Email from your photocopier? It could be a malware attack

Twenty years ago, the first Word macro malware spread across the planet.

Embedded inside a Word document, and rather unhelpfully given a kick start by being shipped on a Microsoft CD ROM, the Concept virus proved that people were much more willing to open unsolicited .DOC files than something more obviously suspicious like an .EXE attachment.

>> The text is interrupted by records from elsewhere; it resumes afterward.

(** * httpsuite: request pipeline, validation adapter, envelope writer and
      problem-type registry

    A shallow embedding of the Go package [httpsuite]:

    - [problem_details.go]: the process-wide registry that turns an error
      category into a problem [type] URI ([Module Registry]);
    - [response.go]: [ProblemDetails], [Response], [Meta], [SendResponse]
      and [writeProblemDetail];
    - [validation.go] (the revision whose [IsRequestValid] returns a
      [*ProblemDetails]): [NewValidationProblemDetails],
      [formatValidationMessage], [IsRequestValid];
    - [request.go]: [ParseRequest] and [isRequestNil].

    What the package obtains from other packages is kept at its interface:
    [net/http]'s [ResponseWriter] is a recorder of the calls it receives,
    [encoding/json] produces and consumes documents held as abstract syntax
    ([json]), and [go-playground/validator] is the function
    [validate_Struct] of the target type.  Mutable state (the writer, the
    standard logger and the sequence of calls made to the collaborators) is
    threaded through a small state monad. *)

From stdpp Require Import base strings list gmap sorting pretty.
From Stdlib Require Import ZArith Ascii.

Set Warnings "-register-all".

Local Open Scope Z_scope.
Local Open Scope string_scope.
Local Open Scope list_scope.

(** ** Errors and JSON documents *)

(** A Go [error] is observed through [err.Error()] only. *)
Definition error : Type := string.

(** A JSON document as [encoding/json] writes or reads it.  Objects keep
    the order of their members: struct fields are emitted in declaration
    order and map keys in sorted order. *)
Inductive json : Type :=
| JNull
| JBool (b : bool)
| JNumber (n : Z)
| JString (s : string)
| JArray (items : list json)
| JObject (members : list (string * json)).

Definition members_of (j : json) : list (string * json) :=
  match j with
  | JObject ms => ms
  | _ => []
  end.

Definition is_object (j : json) : bool :=
  match j with
  | JObject _ => true
  | _ => false
  end.

(** Keys of the top-level object (empty for a non-object). *)
Definition keys (j : json) : list string := (members_of j).*1.

Definition has_key (k : string) (j : json) : bool :=
  bool_decide (k ∈ keys j).

(** First member with the given key. *)
Fixpoint assoc (k : string) (ms : list (string * json)) : option json :=
  match ms with
  | [] => None
  | (k', v) :: ms' => if decide (k' = k) then Some v else assoc k ms'
  end.

Definition member (k : string) (j : json) : option json :=
  assoc k (members_of j).

(** ** The problem-type registry ([problem_details.go]) *)

Module Registry.

Definition BlankUrl : string := "about:blank".

(** The package-level variables [problemBaseURL] and [errorTypePaths].
    The mutex [mu] only serialises access and has no sequential
    content. *)
Record state : Type := {
  problemBaseURL : string;
  errorTypePaths : gmap string string
}.

(** The values the variables are initialised with. *)
Definition init : state := {|
  problemBaseURL := BlankUrl;
  errorTypePaths :=
    <["validation_error" := "/errors/validation-error"]>
    (<["not_found_error" := "/errors/not-found"]>
    (<["server_error" := "/errors/server-error"]>
    (<["bad_request_error" := "/errors/bad-request"]> ∅)))
|}.

Definition SetProblemBaseURL (baseURL : string) (st : state) : state :=
  {| problemBaseURL := baseURL; errorTypePaths := errorTypePaths st |}.

Definition SetProblemErrorTypePath (errorType path : string) (st : state)
  : state :=
  {| problemBaseURL := problemBaseURL st;
     errorTypePaths := <[errorType := path]> (errorTypePaths st) |}.

(** [for errorType, path := range paths { errorTypePaths[errorType] = path }]:
    every binding of [paths] is inserted, one after the other. *)
Definition SetProblemErrorTypePaths (paths : gmap string string)
    (st : state) : state :=
  {| problemBaseURL := problemBaseURL st;
     errorTypePaths :=
       map_fold (λ errorType path m, <[errorType := path]> m)
                (errorTypePaths st) paths |}.

(** [getProblemBaseURL] just returns the base URL if it is not
    ["about:blank"]. *)
Definition getProblemBaseURL (st : state) : string :=
  if decide (problemBaseURL st = BlankUrl) then "" else problemBaseURL st.

Definition GetProblemTypeURL (st : state) (errorType : string) : string :=
  match errorTypePaths st !! errorType with
  | Some path => getProblemBaseURL st +:+ path
  | None => BlankUrl
  end.

End Registry.

(** ** Go values and their JSON encoding ([encoding/json]) *)

(** [mapM f l] applies [f] from left to right and stops at the first
    error, as the encoder does over the elements of a slice or the fields
    of a struct. *)
Definition mapM {A B : Type} (f : A → B + error) : list A → list B + error :=
  fix go (l : list A) : list B + error :=
    match l with
    | [] => inl []
    | x :: l' =>
        match f x with
        | inr e => inr e
        | inl y =>
            match go l' with
            | inr e => inr e
            | inl ys => inl (y :: ys)
            end
        end
    end.

(** [ValidationErrorDetail] provides structured details about a single
    validation error. *)
Record ValidationErrorDetail : Type := {
  Field : string;    (* `json:"field"` *)
  Message : string   (* `json:"message"` *)
}.

Global Instance ValidationErrorDetail_eq_dec : EqDecision ValidationErrorDetail.
Proof. solve_decision. Defined.

(** The dynamic values stored in an [interface{}] ([any]): the ones the
    package itself stores in [Extensions] (an error text, a
    [[]ValidationErrorDetail]) and the shapes a caller passes as payload.
    A struct is the list of its exported fields under their JSON names;
    a pointer to a struct encodes as the struct.  [a_chan] stands for a
    value of a type [encoding/json] does not support. *)
Inductive any : Type :=
| a_nil
| a_bool (b : bool)
| a_int (n : Z)
| a_string (s : string)
| a_slice (items : list any)
| a_struct (fields : list (string * any))
| a_details (errorDetails : list ValidationErrorDetail)
| a_chan.

Definition marshal_ValidationErrorDetail (d : ValidationErrorDetail) : json :=
  JObject [("field", JString (Field d)); ("message", JString (Message d))].

Fixpoint marshal_any (v : any) : json + error :=
  match v with
  | a_nil => inl JNull
  | a_bool b => inl (JBool b)
  | a_int n => inl (JNumber n)
  | a_string s => inl (JString s)
  | a_slice items =>
      match mapM marshal_any items with
      | inr e => inr e
      | inl js => inl (JArray js)
      end
  | a_struct fields =>
      match mapM (λ kv, match marshal_any kv.2 with
                        | inr e => inr e
                        | inl j => inl (kv.1, j)
                        end) fields with
      | inr e => inr e
      | inl ms => inl (JObject ms)
      end
  | a_details ds => inl (JArray (marshal_ValidationErrorDetail <$> ds))
  | a_chan => inr "json: unsupported type: chan int"
  end.

(** What the type parameter [T] of [Response[T]] and [SendResponse[T]]
    must provide to be encoded: its encoding, and whether a value is
    "empty" for the [omitempty] option of the [data] field. *)
Class Marshaler (T : Type) : Type := {
  MarshalJSON : T → json + error;
  isEmptyValue : T → bool
}.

It would be great to think that after two decades of fighting malware in Word documents, users would have learnt to be more cautious or – heaven forbid – Microsoft might have rethought the wisdom of embedding a macro programming language inside the Word document format.

But macro malware hasn’t gone away, as today’s example shows.

Someone is spamming out malicious emails, pretending that they come from your photocopier.

The emails which appear to come from copier@example.com (where example.com is your email’s domain name), claim to be a scanned image from your printer.

Sharp printerIn the case of the malicious email I received, the message pretends to be from a Sharp multi-functional printer called the MX-2310U.

Like many modern office printers these days, the MX-2310U doesn’t just limit itself to printing. It can also fax, photocopy and scan.

I, of course, don’t own a Sharp MX-2310U, and it definitely isn’t attached to my network. So there was no way I was going to open the unsolicited .DOC file I had been sent.

Which is just as well, because if I had launched the attachment then Microsoft Word would have prompted me to enable macros.